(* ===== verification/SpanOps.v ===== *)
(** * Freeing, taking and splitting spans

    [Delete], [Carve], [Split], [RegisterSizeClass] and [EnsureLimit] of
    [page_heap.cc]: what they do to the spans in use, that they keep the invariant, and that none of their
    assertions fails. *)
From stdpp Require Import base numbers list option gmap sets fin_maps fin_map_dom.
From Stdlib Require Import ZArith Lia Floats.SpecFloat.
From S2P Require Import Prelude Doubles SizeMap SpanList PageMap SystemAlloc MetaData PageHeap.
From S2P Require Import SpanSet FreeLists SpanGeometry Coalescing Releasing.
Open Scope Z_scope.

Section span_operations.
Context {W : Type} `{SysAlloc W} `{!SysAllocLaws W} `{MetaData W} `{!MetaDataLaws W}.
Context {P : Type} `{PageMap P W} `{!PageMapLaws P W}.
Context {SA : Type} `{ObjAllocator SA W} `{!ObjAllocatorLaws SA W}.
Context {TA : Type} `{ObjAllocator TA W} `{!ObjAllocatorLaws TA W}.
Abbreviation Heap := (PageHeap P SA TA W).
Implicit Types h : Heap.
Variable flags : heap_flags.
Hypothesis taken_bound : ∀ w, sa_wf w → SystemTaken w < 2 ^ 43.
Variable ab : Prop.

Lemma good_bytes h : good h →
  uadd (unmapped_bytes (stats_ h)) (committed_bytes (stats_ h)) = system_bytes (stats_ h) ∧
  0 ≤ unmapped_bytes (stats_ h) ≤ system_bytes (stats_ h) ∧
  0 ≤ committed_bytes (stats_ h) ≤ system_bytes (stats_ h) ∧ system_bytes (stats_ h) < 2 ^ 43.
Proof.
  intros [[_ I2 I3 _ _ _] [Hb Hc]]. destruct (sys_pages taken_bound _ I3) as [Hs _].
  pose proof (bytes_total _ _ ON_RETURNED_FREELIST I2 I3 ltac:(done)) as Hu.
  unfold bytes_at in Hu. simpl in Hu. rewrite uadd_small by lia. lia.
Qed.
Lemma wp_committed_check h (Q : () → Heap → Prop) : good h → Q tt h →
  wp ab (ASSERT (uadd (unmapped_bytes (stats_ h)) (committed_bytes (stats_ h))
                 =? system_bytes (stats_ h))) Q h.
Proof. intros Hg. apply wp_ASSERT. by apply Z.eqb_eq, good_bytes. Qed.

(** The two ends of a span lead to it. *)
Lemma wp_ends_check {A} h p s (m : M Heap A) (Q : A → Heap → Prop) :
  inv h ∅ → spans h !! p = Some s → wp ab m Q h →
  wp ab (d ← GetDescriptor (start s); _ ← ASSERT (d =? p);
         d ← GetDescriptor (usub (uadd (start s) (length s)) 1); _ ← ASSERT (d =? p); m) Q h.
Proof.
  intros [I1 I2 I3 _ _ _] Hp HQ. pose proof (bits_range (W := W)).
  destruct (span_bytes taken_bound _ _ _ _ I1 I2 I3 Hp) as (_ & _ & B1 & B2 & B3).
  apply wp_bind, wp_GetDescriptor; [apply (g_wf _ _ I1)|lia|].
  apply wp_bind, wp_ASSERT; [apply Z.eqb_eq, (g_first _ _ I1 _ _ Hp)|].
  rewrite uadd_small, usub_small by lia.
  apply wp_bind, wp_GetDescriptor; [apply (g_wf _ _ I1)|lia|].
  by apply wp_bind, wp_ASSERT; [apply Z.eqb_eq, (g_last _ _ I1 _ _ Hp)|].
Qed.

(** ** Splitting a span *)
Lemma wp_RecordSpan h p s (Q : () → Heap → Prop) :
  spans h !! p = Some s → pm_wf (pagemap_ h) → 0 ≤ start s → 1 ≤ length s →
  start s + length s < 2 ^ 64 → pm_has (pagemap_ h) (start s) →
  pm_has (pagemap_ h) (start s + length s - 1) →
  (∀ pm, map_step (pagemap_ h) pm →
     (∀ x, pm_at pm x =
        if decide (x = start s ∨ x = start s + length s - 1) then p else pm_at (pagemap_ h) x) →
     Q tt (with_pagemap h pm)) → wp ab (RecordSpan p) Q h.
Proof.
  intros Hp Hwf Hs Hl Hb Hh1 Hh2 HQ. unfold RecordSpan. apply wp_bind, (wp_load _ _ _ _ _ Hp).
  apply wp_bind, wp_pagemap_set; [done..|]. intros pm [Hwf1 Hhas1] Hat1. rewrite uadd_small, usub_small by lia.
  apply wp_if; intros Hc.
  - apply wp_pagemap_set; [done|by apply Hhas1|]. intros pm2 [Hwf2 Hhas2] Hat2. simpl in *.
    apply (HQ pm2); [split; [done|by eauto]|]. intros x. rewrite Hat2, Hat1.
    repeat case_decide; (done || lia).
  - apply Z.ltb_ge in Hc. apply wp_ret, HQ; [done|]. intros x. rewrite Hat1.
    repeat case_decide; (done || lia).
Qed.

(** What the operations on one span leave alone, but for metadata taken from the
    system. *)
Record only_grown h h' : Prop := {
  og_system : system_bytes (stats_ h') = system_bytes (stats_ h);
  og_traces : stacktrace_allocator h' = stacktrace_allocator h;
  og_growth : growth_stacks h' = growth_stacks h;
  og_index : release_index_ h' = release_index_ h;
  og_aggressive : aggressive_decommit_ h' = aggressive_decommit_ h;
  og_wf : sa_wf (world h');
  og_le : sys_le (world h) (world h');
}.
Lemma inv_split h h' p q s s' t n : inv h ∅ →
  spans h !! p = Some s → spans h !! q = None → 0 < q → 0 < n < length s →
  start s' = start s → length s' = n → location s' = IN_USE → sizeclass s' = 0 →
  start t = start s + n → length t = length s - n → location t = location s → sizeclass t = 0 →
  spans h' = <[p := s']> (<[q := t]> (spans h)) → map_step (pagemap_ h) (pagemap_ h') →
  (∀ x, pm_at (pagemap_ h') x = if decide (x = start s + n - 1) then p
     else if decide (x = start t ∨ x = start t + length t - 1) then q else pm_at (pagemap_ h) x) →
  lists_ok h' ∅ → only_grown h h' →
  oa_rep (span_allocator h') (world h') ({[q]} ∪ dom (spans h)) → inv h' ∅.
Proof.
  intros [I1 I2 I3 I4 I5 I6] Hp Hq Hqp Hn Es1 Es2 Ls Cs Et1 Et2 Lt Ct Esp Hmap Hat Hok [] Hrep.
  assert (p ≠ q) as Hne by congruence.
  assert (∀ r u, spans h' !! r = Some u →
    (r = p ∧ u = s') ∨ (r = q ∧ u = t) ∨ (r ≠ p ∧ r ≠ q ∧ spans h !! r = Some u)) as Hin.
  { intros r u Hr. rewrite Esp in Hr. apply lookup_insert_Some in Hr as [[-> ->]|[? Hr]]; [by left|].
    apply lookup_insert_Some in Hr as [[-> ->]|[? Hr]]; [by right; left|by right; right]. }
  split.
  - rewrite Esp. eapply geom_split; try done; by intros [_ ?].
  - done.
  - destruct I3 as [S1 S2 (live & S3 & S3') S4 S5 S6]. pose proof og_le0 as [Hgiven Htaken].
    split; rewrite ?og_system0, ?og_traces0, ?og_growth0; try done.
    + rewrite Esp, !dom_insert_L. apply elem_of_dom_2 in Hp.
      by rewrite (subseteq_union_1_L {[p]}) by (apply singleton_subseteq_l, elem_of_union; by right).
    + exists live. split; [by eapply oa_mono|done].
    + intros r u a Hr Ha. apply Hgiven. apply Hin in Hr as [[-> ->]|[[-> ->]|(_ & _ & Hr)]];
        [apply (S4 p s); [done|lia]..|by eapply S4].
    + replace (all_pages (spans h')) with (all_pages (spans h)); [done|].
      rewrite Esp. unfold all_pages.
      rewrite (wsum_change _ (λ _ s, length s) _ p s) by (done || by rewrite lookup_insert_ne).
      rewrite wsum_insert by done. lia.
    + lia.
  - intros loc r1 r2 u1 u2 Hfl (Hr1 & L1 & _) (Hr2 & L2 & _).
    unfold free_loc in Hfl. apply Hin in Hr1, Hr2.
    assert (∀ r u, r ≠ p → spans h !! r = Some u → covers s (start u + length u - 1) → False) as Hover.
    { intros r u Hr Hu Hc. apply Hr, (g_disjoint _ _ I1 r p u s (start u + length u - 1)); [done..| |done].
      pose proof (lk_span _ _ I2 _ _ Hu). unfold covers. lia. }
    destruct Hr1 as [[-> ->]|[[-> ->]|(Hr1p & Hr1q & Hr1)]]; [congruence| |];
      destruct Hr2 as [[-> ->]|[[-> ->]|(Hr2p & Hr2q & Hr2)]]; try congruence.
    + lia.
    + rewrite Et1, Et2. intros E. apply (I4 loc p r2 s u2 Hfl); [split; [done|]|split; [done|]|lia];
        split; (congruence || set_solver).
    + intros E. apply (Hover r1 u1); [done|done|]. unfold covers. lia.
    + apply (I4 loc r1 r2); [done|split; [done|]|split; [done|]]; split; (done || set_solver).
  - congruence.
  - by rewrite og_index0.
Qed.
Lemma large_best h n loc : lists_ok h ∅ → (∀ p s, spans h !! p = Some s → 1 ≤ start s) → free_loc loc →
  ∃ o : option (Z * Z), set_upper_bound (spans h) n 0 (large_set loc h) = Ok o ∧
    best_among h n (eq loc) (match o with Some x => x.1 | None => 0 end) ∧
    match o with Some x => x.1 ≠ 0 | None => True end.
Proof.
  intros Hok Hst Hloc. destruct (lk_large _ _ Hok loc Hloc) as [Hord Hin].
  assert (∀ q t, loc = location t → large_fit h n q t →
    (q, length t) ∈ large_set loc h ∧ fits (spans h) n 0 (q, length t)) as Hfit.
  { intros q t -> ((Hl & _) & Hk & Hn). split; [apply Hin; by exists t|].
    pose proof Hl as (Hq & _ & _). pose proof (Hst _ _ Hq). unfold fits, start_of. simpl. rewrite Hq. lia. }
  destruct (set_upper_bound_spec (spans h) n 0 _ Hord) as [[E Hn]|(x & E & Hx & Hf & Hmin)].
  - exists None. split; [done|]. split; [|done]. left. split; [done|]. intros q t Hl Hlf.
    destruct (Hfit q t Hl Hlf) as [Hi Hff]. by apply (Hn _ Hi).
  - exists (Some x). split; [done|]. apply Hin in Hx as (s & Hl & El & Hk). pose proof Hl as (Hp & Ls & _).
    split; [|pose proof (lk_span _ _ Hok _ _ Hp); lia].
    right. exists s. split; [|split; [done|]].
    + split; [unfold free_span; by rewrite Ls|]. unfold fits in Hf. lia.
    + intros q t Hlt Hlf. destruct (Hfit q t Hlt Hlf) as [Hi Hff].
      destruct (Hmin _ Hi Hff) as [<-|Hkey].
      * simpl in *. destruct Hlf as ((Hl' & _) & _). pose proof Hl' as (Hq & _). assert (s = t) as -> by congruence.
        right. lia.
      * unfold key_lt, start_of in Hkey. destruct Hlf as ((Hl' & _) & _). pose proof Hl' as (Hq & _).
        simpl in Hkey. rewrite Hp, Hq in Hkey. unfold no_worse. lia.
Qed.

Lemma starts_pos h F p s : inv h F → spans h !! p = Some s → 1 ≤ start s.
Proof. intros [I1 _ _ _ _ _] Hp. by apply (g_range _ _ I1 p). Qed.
───
PROMPT
Reproduce the lines of the entries above from the one with "apply wp_bind, wp_ASSERT; [apply Z.eqb_eq, (g_first" to the one with "start s' = start", both included, exactly and without any other line.

FINISHED EXERCISE
  apply wp_bind, wp_ASSERT; [apply Z.eqb_eq, (g_first _ _ I1 _ _ Hp)|].
  rewrite uadd_small, usub_small by lia.
  apply wp_bind, wp_GetDescriptor; [apply (g_wf _ _ I1)|lia|].
  by apply wp_bind, wp_ASSERT; [apply Z.eqb_eq, (g_last _ _ I1 _ _ Hp)|].
Qed.

(** ** Splitting a span *)
Lemma wp_RecordSpan h p s (Q : () → Heap → Prop) :
  spans h !! p = Some s → pm_wf (pagemap_ h) → 0 ≤ start s → 1 ≤ length s →
  start s + length s < 2 ^ 64 → pm_has (pagemap_ h) (start s) →
  pm_has (pagemap_ h) (start s + length s - 1) →
  (∀ pm, map_step (pagemap_ h) pm →
     (∀ x, pm_at pm x =
        if decide (x = start s ∨ x = start s + length s - 1) then p else pm_at (pagemap_ h) x) →
     Q tt (with_pagemap h pm)) → wp ab (RecordSpan p) Q h.
Proof.
  intros Hp Hwf Hs Hl Hb Hh1 Hh2 HQ. unfold RecordSpan. apply wp_bind, (wp_load _ _ _ _ _ Hp).
  apply wp_bind, wp_pagemap_set; [done..|]. intros pm [Hwf1 Hhas1] Hat1. rewrite uadd_small, usub_small by lia.
  apply wp_if; intros Hc.
  - apply wp_pagemap_set; [done|by apply Hhas1|]. intros pm2 [Hwf2 Hhas2] Hat2. simpl in *.
    apply (HQ pm2); [split; [done|by eauto]|]. intros x. rewrite Hat2, Hat1.
    repeat case_decide; (done || lia).
  - apply Z.ltb_ge in Hc. apply wp_ret, HQ; [done|]. intros x. rewrite Hat1.
    repeat case_decide; (done || lia).
Qed.

(** What the operations on one span leave alone, but for metadata taken from the
    system. *)
Record only_grown h h' : Prop := {
  og_system : system_bytes (stats_ h') = system_bytes (stats_ h);
  og_traces : stacktrace_allocator h' = stacktrace_allocator h;
  og_growth : growth_stacks h' = growth_stacks h;
  og_index : release_index_ h' = release_index_ h;
  og_aggressive : aggressive_decommit_ h' = aggressive_decommit_ h;
  og_wf : sa_wf (world h');
  og_le : sys_le (world h) (world h');
}.
Lemma inv_split h h' p q s s' t n : inv h ∅ →
  spans h !! p = Some s → spans h !! q = None → 0 < q → 0 < n < length s →
  start s' = start s → length s' = n → location s' = IN_USE → sizeclass s' = 0 →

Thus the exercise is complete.